いまだ有効打はなし。だが、先に一撃を受けていたゴブリン王は次第に、技のキレ味が失っていく。
(均衡は崩れた。このまま勝てる……はずだが?)
景虎は、勝機と同時に違和感を覚えた。 何かあるのではないか?
そして、それは次の瞬間に起きる。
「グゥオオオ!」と短くゴブリン王は吠えた。
その体から何かが飛び出す。 赤い液体……血液だ。
血液の循環速度。それをコントロールして、傷口から血を飛ばして見せたのだ。
もちろん、目的は――――
「目潰しでござるか!」
景虎の目に血が入る。
「うっ!」と不意を突かれ顔を仰け反った。
「グオッ!」とゴブリン王は槍斧を振り落とした。
しかし、景虎は前に飛び込んだ。 いや、正確には槍斧を避けるために斜め前――――
前進していくゴブリン王をやり過ごし、その背後を取る。
しかし、密着しすぎている。もはや武器の間合いではない。
ゴブリン王も背後を取られた事を嫌い、振り返りながら肘を放った。
それを避けて、景虎はゴブリン王の背後を維持する。
戦いに有利なポジショニングの奪い合いが始まった。
視聴者たちにも、どよめき、ざわめくが起きる。
『バックの取り合いだ! 』
『速い! まるでゼロ距離鬼ごっこだ!』
『狙う狙う狙う! 取れない!』
『これがゼロレンジの攻防か!』
『怖ぇ……見てるだけで吐きそうになるわ』
景虎とゴブリン王の両者が動きを止めた。
いつの間にか互いは正面を向いてる。だが、距離はそのまま――――
『おいおいおい……相撲よりも間合いが近いぜ?』
そんなコメントが流れていく。
確かに……今の両者は超至近距離だ。
ゆっくり、ゆっくりと武器の刃を相手に向けている。
僅かに速度を乱して、均衡が失われると即座に勝敗が決する。
そんな戦い方だ。 文字通り、互いの喉元に刃を突き立て合ってる状態での戦い。
「――――」
「――――」と両者が無言。
命がけの我慢比べ。 先に均衡を崩したのは――――傷を負っているゴブリン王だった。
ほぼ、景虎の首に押し当てている状態の槍斧に力を入れ、斬ろうとする。
だが、その瞬間に景虎の技――――柔術が炸裂した。
きっとゴブリン王は、自身がどのような技を受けたのか理解できないだろう。
確実に景虎の首を取ったと思えた勝機。きっと、それが消滅したことだけが分かったに違いない。

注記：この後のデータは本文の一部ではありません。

(* ===== verification/BackfillFacts.v ===== *)
(** * BackfillFacts: a backfill stores the trades of its range, each once

    An exchange that keeps its history sorted and answers pages of it is enough for the
    loops of [Backfill] to end, and for their runs to be those of a loop over the trades of
    the range: same drafts, same order, same errors. *)
From S2P Require Import Prelude Text OrderedMap Decimal Domain Records Sink VenueStats BinanceVenue.
From S2P Require Import Derivatives Config BackfillArgs Backfill Effects.
From Stdlib Require Import Sorting.Sorted.
Open Scope Z_scope.

(** ** Pages of a sorted history *)

Section pages.
Context {A : Type} (R : A -> A -> Prop).

Lemma sorted_app (l l' : list A) : StronglySorted R (l ++ l') ->
  StronglySorted R l /\ StronglySorted R l' /\ (forall x y, x ∈ l -> y ∈ l' -> R x y).
Proof.
  induction l as [|a l IH]; cbn; intros H.
  - repeat split; [constructor|done|]. intros x y Hx. by apply not_elem_of_nil in Hx.
  - apply StronglySorted_inv in H as [H Ha]. apply IH in H as (H1 & H2 & H3).
    apply Forall_app in Ha as [Ha Ha']. repeat split; [by constructor|done|].
    intros x y [->|Hx]%elem_of_cons Hy; [|by apply H3].
    by apply (proj1 (Forall_forall _ _) Ha').
Qed.

Lemma sorted_filter (p : A -> bool) l : StronglySorted R l -> StronglySorted R (List.filter p l).
Proof.
  induction l as [|a l IH]; cbn; intros H; [done|]. apply StronglySorted_inv in H as [H Ha].
  destruct (p a); [|by apply IH]. constructor; [by apply IH|].
  apply Forall_forall. intros x Hx. apply (proj1 (Forall_forall _ _) Ha).
  apply list_elem_of_In, List.filter_In in Hx as [Hx _]. by apply list_elem_of_In.
Qed.

(** The next page starts behind the last element of the page before. *)
Lemma filter_behind_page (p : A -> bool) n l x : StronglySorted R l -> last (take n l) = Some x ->
  p x = false -> (forall y, R y x -> p y = false) -> (forall y, R x y -> p y = true) ->
  List.filter p l = drop n l.
Proof.
  intros Hs Hx Hpx Hbefore Hafter. rewrite <- (take_drop n l) at 1. rewrite List.filter_app.
  rewrite <- (take_drop n l) in Hs. apply sorted_app in Hs as (Hs & _ & Hlt).
  apply last_Some in Hx as [l' Hl']. rewrite Hl' in Hs, Hlt |- *.
  apply sorted_app in Hs as (_ & _ & Hl). rewrite (filter_none p (l' ++ [x])).
  - cbn. apply filter_all. intros y Hy. apply Hafter, Hlt; [set_solver|by apply list_elem_of_In].
  - intros y Hy. apply list_elem_of_In, elem_of_app in Hy as [Hy|Hy]; [apply Hbefore, Hl; set_solver|].
    by apply list_elem_of_singleton in Hy as ->.
Qed.

Lemma sorted_total l x y : StronglySorted R l -> x ∈ l -> y ∈ l -> x = y \/ R x y \/ R y x.
Proof.
  induction l as [|a l IH]; intros Hs Hx Hy; [by apply not_elem_of_nil in Hx|].
  apply StronglySorted_inv in Hs as [Hs Ha]. pose proof (proj1 (Forall_forall _ _) Ha) as Hall.
  apply elem_of_cons in Hx as [->|Hx], Hy as [->|Hy]; auto.
Qed.

(** A page is cut in two by the limit, and the last one is not full. *)
Lemma short_page (limit : Z) (l : list A) : 0 <= limit -> zlen (take (Z.to_nat limit) l) <> limit ->
  drop (Z.to_nat limit) l = [].
Proof.
  unfold zlen. rewrite length_take. intros Hl Hn. apply drop_ge. lia.
Qed.

Lemma page_shrinks (limit : Z) (l : list A) : 0 < limit -> take (Z.to_nat limit) l <> [] ->
  (Datatypes.length (drop (Z.to_nat limit) l) < Datatypes.length l)%nat.
Proof.
  intros Hl Hn. rewrite length_drop. destruct l; [by rewrite take_nil in Hn|cbn; lia].
Qed.

Lemma page_nil (limit : Z) (l : list A) : 0 < limit -> take (Z.to_nat limit) l = [] -> l = [].
Proof. intros Hl [|]%take_nil_inv; [lia|done]. Qed.

Lemma last_page l : l <> [] -> exists x : A, last l = Some x /\ x ∈ l.
Proof.
  intros Hl. destruct (last l) as [x|] eqn:E; [|by apply last_None in E].
  exists x. split; [done|]. by apply last_Some_elem_of.
Qed.
End pages.

(** ** Reports *)

(** The report of a symbol after its trades, given by their times. *)
Definition report_of (times : list Z) (r : SymbolBackfillReport) : SymbolBackfillReport :=
  fold_left (fun r t => observe_trade t r) times r.

Lemma report_of_count times r : 0 <= sy_record_count r -> sy_record_count r + zlen times < 2 ^ 64 ->
  sy_record_count (report_of times r) = sy_record_count r + zlen times.
Proof.
  revert r. induction times as [|t times IH]; intros r Hr Hn; cbn [report_of fold_left].
  - rewrite zlen_nil. lia.
  - rewrite zlen_cons in *. fold (report_of times (observe_trade t r)).
    assert (Hc : sy_record_count (observe_trade t r) = sy_record_count r + 1).
    { cbn. unfold incr_u64. pose proof (zlen_nonneg times). apply wrap_id. unfold in_range. cbn. lia. }
    rewrite IH; rewrite Hc; lia.
Qed.

Lemma report_of_snoc times t r : report_of (times ++ [t]) r = observe_trade t (report_of times r).
Proof. unfold report_of. by rewrite fold_left_app. Qed.

(** A report tells how many trades there were, the times of the first and the last, and
    alerts of a gap when there were none. *)
Record reports_trades (times : list Z) (r : SymbolBackfillReport) : Prop := {
  rt_count : sy_record_count r = zlen times;
  rt_gap : sy_gap_alert_count r = if is_nil times then 1 else 0;
  rt_first : match sy_first_event_time_ms r with
    | None => times = [] | Some a => a ∈ times /\ forall t, t ∈ times -> a <= t end;
  rt_last : match sy_last_event_time_ms r with
    | None => times = [] | Some b => b ∈ times /\ forall t, t ∈ times -> t <= b end }.

Lemma report_of_trades native canonical times : zlen times < 2 ^ 64 ->
  let r := report_of times (empty_report native canonical) in
  reports_trades times (if is_nil times then note_gap r else r).
Proof.
  intros Hn r. assert (Hc : sy_record_count r = zlen times).
  { unfold r. rewrite report_of_count; cbn; lia. }
  assert (Hg : sy_gap_alert_count r = 0).
  { unfold r. clear. induction times using rev_ind; [done|]. by rewrite report_of_snoc. }
  destruct (list_eq_nil_dec times) as [->|Hne]; [by split|].
  replace (is_nil times) with false by by destruct times.
  split; [done|by destruct times| |]; subst r; clear Hc Hg Hn;
    (induction times as [|t times IH] using rev_ind; [done|]);
    rewrite report_of_snoc; cbn [observe_trade sy_first_event_time_ms sy_last_event_time_ms];
    (destruct (list_eq_nil_dec times) as [->|Hne']; [cbn; split; [set_solver|set_solver by lia]|]);
    specialize (IH Hne').
  - destruct (sy_first_event_time_ms _) as [a|]; [|done]. destruct IH as [Ha Hle]. split.
    + destruct (Z.min_spec a t) as [[_ ->]|[_ ->]]; set_solver.
    + intros u [Hu|Hu%list_elem_of_singleton]%elem_of_app; [apply Hle in Hu|]; lia.
  - destruct (sy_last_event_time_ms _) as [b|]; [|done]. destruct IH as [Hb Hle]. split.
    + destruct (Z.max_spec b t) as [[_ ->]|[_ ->]]; set_solver.
    + intros u [Hu|Hu%list_elem_of_singleton]%elem_of_app; [apply Hle in Hu|]; lia.
Qed.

不思議な力によって体が浮き上がるような感覚。 その後、視点が上下逆転して地面に衝突した衝撃がゴブリン王の全身を襲った。
「これで終わりでござるな、ゴブリン王……」
柔術あるいは柔道は戦場格闘技である。サムライに取って柔術はベーシックなマーシャルアーツだ。
刀を持った状態で戦う事を前提とした殺しの技術。
例えば――――抑え込み。
柔道では寝技で30秒、相手を抑え込めば勝ちとなる。 なぜ、30秒なのか?
敵を寝技で30秒も動きを封じる事ができれば、首印を奪うには十分だからという理由らしい――――
斬ッ……
そして景虎は、ソレを行った。
「ゴブリン共、戦は終わりだ。そなたたちの君主――――討ち取ったり!」
勝敗は決した。
取り囲んでいたゴブリンたちは、しばらく膝を地面に付けていた。
見れば号泣している者もいたが、やがて去って行った。
一方、景虎のコメ欄は、彼を絶賛する言葉に溢れている。
『ダンジョンでの一騎打ちは、ダンジョン配信の醍醐味だよね』
『あのエピックな一騎打ちの瞬間、ワイは興奮しまくったで!景虎サムライ最強!』
『ゴブリン王、お前も立派な敵だった。景虎の名前は、今日からダンジョン内で響き渡ること間違いなし!』
『一騎打ちでゴブリン王との壮絶なバトル、アドレナリン全開だったわ! 景虎は本当にサムライのプロだね』
『ゴブリン王の包囲殲滅戦戦術、本当に楽しめたね。突破した景虎の技術もマジすごかった!』
『あなたの剣術は本当に素晴らしい。ゴブリン王に立ち向かって倒すとは、流石です(海外ニキです)』
流れて来る『流石!』や『お見事』という褒め称えるコメント。
どこか景虎には、現実感がなかった。 それは、まだ彼がダンジョン配信という仕事に慣れていないから? それとも……
ともあれ、残された景虎は――――
「むむむ! せっかくの大将首も塵芥に……消えていくのござるか?」
ゴブリン王の体は、他の魔物と同様に黒いモヤに包まれて消滅していった。
「まさに諸行無常でござるなぁ……む? これは?」
しかし、その後に緑色の鉱石が転がっていた。
「もしや、これはレア素材ではござらぬか?」と視聴者にわかるよう、ドローンのカメラに近づけた。
『何これ? 初めて見た』
『たぶん、ボスレアの部類。強敵を倒しても低確率でしか手に入らない』
『超レア……100万円コース』
「なんと100万でござるか!」と景虎は驚いた。それから、
「それはどれほどの金額なのでござる?」と首を傾げた。
現代の金銭感覚を持ち合わせていなかったからだ。
『100万円で何ができるか……意外と難しいなぁ』
『車……PC……どれも比較が現代になってしまう……』
『食事、1日豪遊して2万くらい。そう考えたら50日は飯に困らない』
『俺氏年収200万いかない……つまり、100万なら半年は暮らせる(1人暮らしに)』
『↑それだ!』
送られて来たコメントを確認して、
「なるほど、しばらくの生活の糧にはなるでござるな」
手にした鉱石を大切そうに、ふところに仕舞いこんだ。
すると、背後に気配。振り返れば、大きな狼が1匹。
ゴブリン王が騎乗していた狼だ。
「むっ? 何でござる? 主人の敵討ち……というわけでござらんな」
狼は口に武器を加えていた。 その武器は、ゴブリン王が使っていた槍斧と同じ物だった。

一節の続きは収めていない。